In her video work Mouth (2017), currently on show at Arcadia Missa, New York-based Croatian artist Maja Čule depicts the contemporary hunter-gatherer – a group of urban survivalists somewhere near New York City, who choose to hunt for their food rather than take the more convenient option of buying it from a shop. The video’s protagonists are performers instructed by Čule – some of whom identify as survivalists themselves. Blurring in and out of fiction, documentary and narrative film, Mouth alternates between two locations: the grim, neon-lit interior of an animal sanctuary, where we watch a woman named Senka tend to the animals under her care, and a forest, in which we follow a group of men roaming about in the dark, armed with sticks and pocket-sized torches.
While Senka is busy at work, the men flex and posture for the camera, leaning excessively on walking staffs made of whittled tree branches, or using them to prod at the foliage. One gazes at his feet as he disturbs murky pond water with his boots, another twirls the stem of a leaf between his index and thumb, but they do nothing of note. The closest these ‘hunter-gathers’ get to hunting animals is when a member of the group pauses to ‘shoot’ a raccoon with his iPhone. Perhaps both scenes are intentionally tedious, leaving the viewer to look for clues, comparison, or allegory. The hunter-gatherer’s general lack of proficiency emerges as the antithesis of Senka’s nurturing, and the animals, roaming ‘free’ within the walls of their mediated and drab faux-wilderness, analogous to the hunter-gatherers’ self-exoticising desire to be watched and applauded.

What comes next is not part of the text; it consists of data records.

Lemma tracked_end c i status error attempted (result : Outcome) :
  (forall r, settled status error (c_head c) attempted r -> outcome_row (c_head c) result r) ->
  tracked (c_head c) i (do! _ := finalize_run transaction i status error (c_head c) attempted in ret result) (outcome_row (c_head c)).
Proof. intros H. eapply tracked_then; [apply tracked_finalize|intros _; apply rowless_ret|]. intros ? w y r [= <-] Hr. auto. Qed.

Lemma failed_row head pr error error' r : settled "failed" error head true r -> outcome_row head (Failed pr error') r.
Proof. intros (H1 & H2 & H3). left. unfold settled. auto. Qed.

Lemma tracked_handoff c i reason issue summary error :
  tracked (c_head c) i (do! _ := finalize_run transaction i "failed" reason (c_head c) true in
             do! _ := write_manual_handoff write_file issue summary in ret (Failed (Some (c_pr c)) error)) (outcome_row (c_head c)).
Proof.
  eapply tracked_then; [apply tracked_finalize| |].
  - intros _. apply rowless_bind; [apply rowless_handoff|]. intros _. apply rowless_ret.
  - intros ? w y r Hy Hr. unfold bind in Hy. destruct (write_manual_handoff _ _ _ w) as [[?|e] w']; [|done].
    revert Hy. intros [= <-]. exact (failed_row _ _ _ _ _ Hr).
Qed.

Lemma tracked_rebase c i path : tracked (c_head c) i (run_rebase_and_push run exists_path rebase transaction write_file c i path) (outcome_row (c_head c)).
Proof.
  unfold run_rebase_and_push.
  apply (tracked_bind _ _ _ _ (fun _ _ => True)); [by apply tracked_rowless; [apply rowless_outside|]|]. intros [result cost].
  eapply tracked_bind; [apply tracked_cost|]. intros _. destruct (rb_success result); cbn [negb].
  2:{ apply tracked_handoff. }
  apply (tracked_bind _ _ _ _ (fun _ _ => True)); [by apply tracked_rowless; [apply rowless_outside|]|]. intros [passed output]. destruct passed; cbn [fst negb].
  2:{ apply tracked_handoff. }
  apply (tracked_bind _ _ _ _ (fun _ _ => True)); [by apply tracked_rowless; [apply rowless_outside|]|]. intros push. destruct (ok push); [by apply tracked_end|].
  destruct (PyStr.contains (err push) "stale info" || _).
  - apply tracked_end. intros r Hr. by left.
  - apply tracked_end. intros r Hr. by eapply failed_row.
Qed.

Definition either_row (head : string) (x : string * bool + Outcome) (r : Row) : Prop :=
  match x with inl _ => True | inr result => outcome_row head result r end.

Lemma tracked_refuse c i reason result :
  (forall r, settled "failed" (Some reason) (c_head c) false r -> outcome_row (c_head c) result r) ->
  tracked (c_head c) i (refuse transaction c i reason result) (either_row (c_head c)).
Proof. intros H. eapply tracked_then; [apply tracked_finalize|intros _; apply rowless_ret|]. intros ? w y r [= <-] Hr. cbn. auto. Qed.

Lemma tracked_resolve c i : tracked (c_head c) i (resolve_rebase_worktree run resolve agent_rows host create transaction c i) (either_row (c_head c)).
Proof.
  unfold resolve_rebase_worktree.
  apply (tracked_bind _ _ _ _ (fun _ _ => True)); [by apply tracked_rowless; [apply rowless_outside|]|]. intros _.
  apply (tracked_bind _ _ _ _ (fun _ _ => True)); [by apply tracked_rowless; [apply rowless_outside|]|]. intros [path|].
  2:{ apply (tracked_bind _ _ _ _ (fun _ _ => True)); [by apply tracked_rowless; [apply rowless_outside|]|]. intros path.
      apply tracked_rowless; [apply rowless_ret|]. by intros w x [= <-]. }
  intros w. destruct (String.eqb _ _).
  { apply (tracked_refuse c i _ (Skipped _ _)). intros r Hr. by right. }
  pose proof (rowless_outside (check_worktree_active_agent resolve agent_rows host path) w) as Hq.
  destruct (outside (check_worktree_active_agent resolve agent_rows host path) w) as [[[pid|]|e] w1]; cbn in Hq.
  - destruct (tracked_refuse c i ("Branch " ++ c_branch c ++ " worktree is actively in use by agent PID " ++ pretty pid)
      (Skipped (Some (c_pr c)) ("Branch " ++ c_branch c ++ " worktree is actively in use by agent PID " ++ pretty pid)) ltac:(by right) w1) as (f & Hf & Hr & HQ).
    exists f. rewrite <- Hq. done.
  - assert (G : tracked (c_head c) i (do! clean := outside (worktree_is_clean run path) in
      if (clean : bool) then ret (inl (path, true))
      else let reason := "Branch " ++ c_branch c ++ " worktree has uncommitted changes or its status could not be verified" in
           refuse transaction c i reason (Skipped (Some (c_pr c)) reason)) (either_row (c_head c))).
    { apply (tracked_bind _ _ _ _ (fun _ _ => True)); [by apply tracked_rowless; [apply rowless_outside|]|]. intros [].
      - apply tracked_rowless; [apply rowless_ret|]. by intros w2 x [= <-].
      - apply tracked_refuse. intros r Hr. by right. }
    destruct (G w1) as (f & Hf & Hr & HQ). exists f. rewrite <- Hq. done.
  - destruct e as [| |msg| | | | |]; try (exists (fun r => r); rewrite update_id; done).
    destruct (tracked_refuse c i ("Cannot verify worktree safety: " ++ msg) (Failed (Some (c_pr c)) msg) ltac:(by right) w1) as (f & Hf & Hr & HQ).
    exists f. rewrite <- Hq. done.
Qed.

Lemma tracked_recorded c i m : tracked (c_head c) i m (outcome_row (c_head c)) -> tracked (c_head c) i (recorded transaction c (Some i) m) (outcome_row (c_head c)).
Proof.
  intros Hm w. unfold recorded. destruct (Hm w) as (f & Hf & Hr & HQ). destruct (m w) as [[x|e] w1]; [by exists f|]. cbn in Hr.
  eapply (tracked_after _ _ _ _ _ (do! _ := _ in ret (Failed (Some (c_pr c)) (exn_str e)))); [done|done|]. apply tracked_end. intros r. apply failed_row.
Qed.

Lemma tracked_cleaned head path project_dir i m Q : tracked head i m Q -> tracked head i (cleaned run exists_path rmtree path project_dir m) Q.
Proof.
  intros Hm w. unfold cleaned. destruct (Hm w) as (f & Hf & Hr & HQ). destruct (m w) as [x w1]. cbn in *.
  pose proof (rowless_outside (cleanup_worktree run exists_path rmtree path project_dir) w1) as Hq.
  destruct (outside _ w1) as [[u|e] w2]; cbn in Hq; [exists f; rewrite <- Hr, <- Hq; done|].
  exists f. rewrite <- Hr, <- Hq. by destruct e.
Qed.

(** A call with the row of its run. *)
Lemma tracked_call c i :
  tracked (c_head c) i (started run exists_path resolve rmtree agent_rows host create rebase transaction write_file c i) (outcome_row (c_head c)).
Proof.
  intros w. unfold started. destruct (tracked_resolve c i w) as (f & Hf & Hr & HQ).
  destruct (resolve_rebase_worktree _ _ _ _ _ _ c i w) as [[[[path reused]|result]|e] w1]; cbn in Hr, HQ.
  - cbv zeta. destruct reused; (eapply tracked_after; [done|done|]).
    + apply tracked_recorded, tracked_rebase.
    + apply tracked_cleaned, tracked_recorded, tracked_rebase.
  - exists f. split; [done|]. split; [done|]. intros x [= <-] r. by apply (HQ (inr result)).
  - eapply tracked_after; [done|done|]. apply tracked_recorded. apply tracked_rowless; [apply rowless_throw|]. by intros ? ? [=].
Qed.

End Laws.


(** ** What a call does *)

Section Theorems.
Context {S : Type} (run : string -> list string -> M S Shell) (exists_path : string -> S -> bool) (resolve : string -> S -> string)
        (rmtree : string -> M S unit) (agent_rows : S -> outcome (list AgentRow)) (host : S -> Host)
        (create : string -> string -> string -> M S string)
        (rebase : string -> string -> M S (RebaseResult * Z))
        (transaction write_file : string -> M S unit).

Definition already (c : Call) : Outcome :=
  Skipped None ("Already attempted rebase for PR #" ++ pretty (c_pr c) ++ " at HEAD " ++ PyStr.slice_to 8 (c_head c)).

(** A transaction before the run of the call is known fails: the row is left when it was inserted. *)
Definition unstarted (c : Call) (rows rows' : list Row) (r : outcome Outcome) : Prop :=
  exists name s e s', transaction name s = (Raise e, s') /\ r = Ret (Failed (Some (c_pr c)) (exn_str e)) /\
    (name = "select" /\ rows' = rows \/ name = "insert" /\ rows' = rows \/
     name = "refresh" /\ rows' = (rows ++ [fresh_row (next_id rows) (c_pr c)])%list).

Lemma call_cases c w r w' :
  run_locked_rebase run exists_path resolve rmtree agent_rows host create rebase transaction write_file c w = (r, w') ->
  (existsb (counts (c_pr c) (c_head c)) (rows w) = true /\ rows w' = rows w /\ r = Ret (already c)) \/
  unstarted c (rows w) (rows w') r \/
  (existsb (counts (c_pr c) (c_head c)) (rows w) = false /\ exists f, keeps (c_head c) f /\
     rows w' = (rows w ++ [f (fresh_row (next_id (rows w)) (c_pr c))])%list /\
     forall x, r = Ret x -> outcome_row (c_head c) x (f (fresh_row (next_id (rows w)) (c_pr c)))).
Proof.
  intros H. unfold run_locked_rebase, already_attempted, create_rebase_run, transact in H. unfold outside at 1, bind at 1 in H.
  destruct (transaction "select" (around w)) as [[[]|e] s1] eqn:E1; cbn in H.
  2:{ injection H as <- <-. right. left. exists "select", (around w), e, s1. auto 10. }
  destruct (existsb _ (rows w)) eqn:Ea; [injection H as <- <-; left; auto|].
  unfold bind, outside in H. cbn in H. destruct (transaction "insert" s1) as [[[]|e] s2] eqn:E2; cbn in H.
  2:{ injection H as <- <-. right. left. exists "insert", s1, e, s2. auto 10. }
  destruct (transaction "refresh" s2) as [[[]|e] s3] eqn:E3; cbn in H.
  2:{ injection H as <- <-. right. left. exists "refresh", s2, e, s3. auto 10. }
  right. right. split; [done|]. set (i := next_id (rows w)) in *.
  destruct (tracked_call run exists_path resolve rmtree agent_rows host create rebase transaction write_file c i
    (Build_World s3 (rows w ++ [fresh_row i (c_pr c)])%list (handoffs w))) as (f & Hf & Hr & HQ).
  exists f. split; [done|]. rewrite H in Hr, HQ. cbn in Hr, HQ. split; [|intros x Hx; by apply HQ].
  rewrite Hr. unfold i. by apply update_fresh.
Qed.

The work borrows its title from George Bataille’s short essay ‘Mouth’, in which he writes on the visceral, the erotic, and the relation of society to the primeval. For Bataille, the mouth is an obscure and ambiguous cavity where all organs begin and end. It signifies hunger, desire, and also aggression – the location of explosive impulses ‘in the form of screams’, which occur when ‘the overwhelmed individual throws back his head while frenetically stretching his neck, so that the mouth becomes, as far as possible, a prolongation of the spinal column’. In what is perhaps Čule’s most explicit allusion to the work’s title, one of the hunter-gatherers throws his head back and lets out a bestial groan, an image that fades into a close-up of a tortoise at the sanctuary, also extending its neck with its mouth ajar. It is unclear what, precisely, Čule’s relationship is to Bataille’s writings, and her refrain from an explicit critical stance, coupled with reference to Bataille’s outmoded and exhausted anthropological and cultural insights, obfuscates her position further.
Mouth borrows the means used by the urban survivalist to record his activities: often self-filmed, fast-paced, hand-held camera work. In addition to the titular reference to Bataille, this sense of re-enactment, of studying a subject in ‘his natural habitat’, adds to the film’s ethnographic quality. Čule produces a portrait of her subject largely on his own terms, and in doing so, the difference between satire, repetition, and even appreciation, becomes hazy – an uncomfortable ambiguity, given the history the film draws upon. For ultimately, the contemporary hunter-gatherer identity is symptomatic of today’s amnesiac capitalism, whereby the normalised history of western colonial domination can be drawn upon as fodder for an entirely fictitious sense of ‘authentic’ masculinity.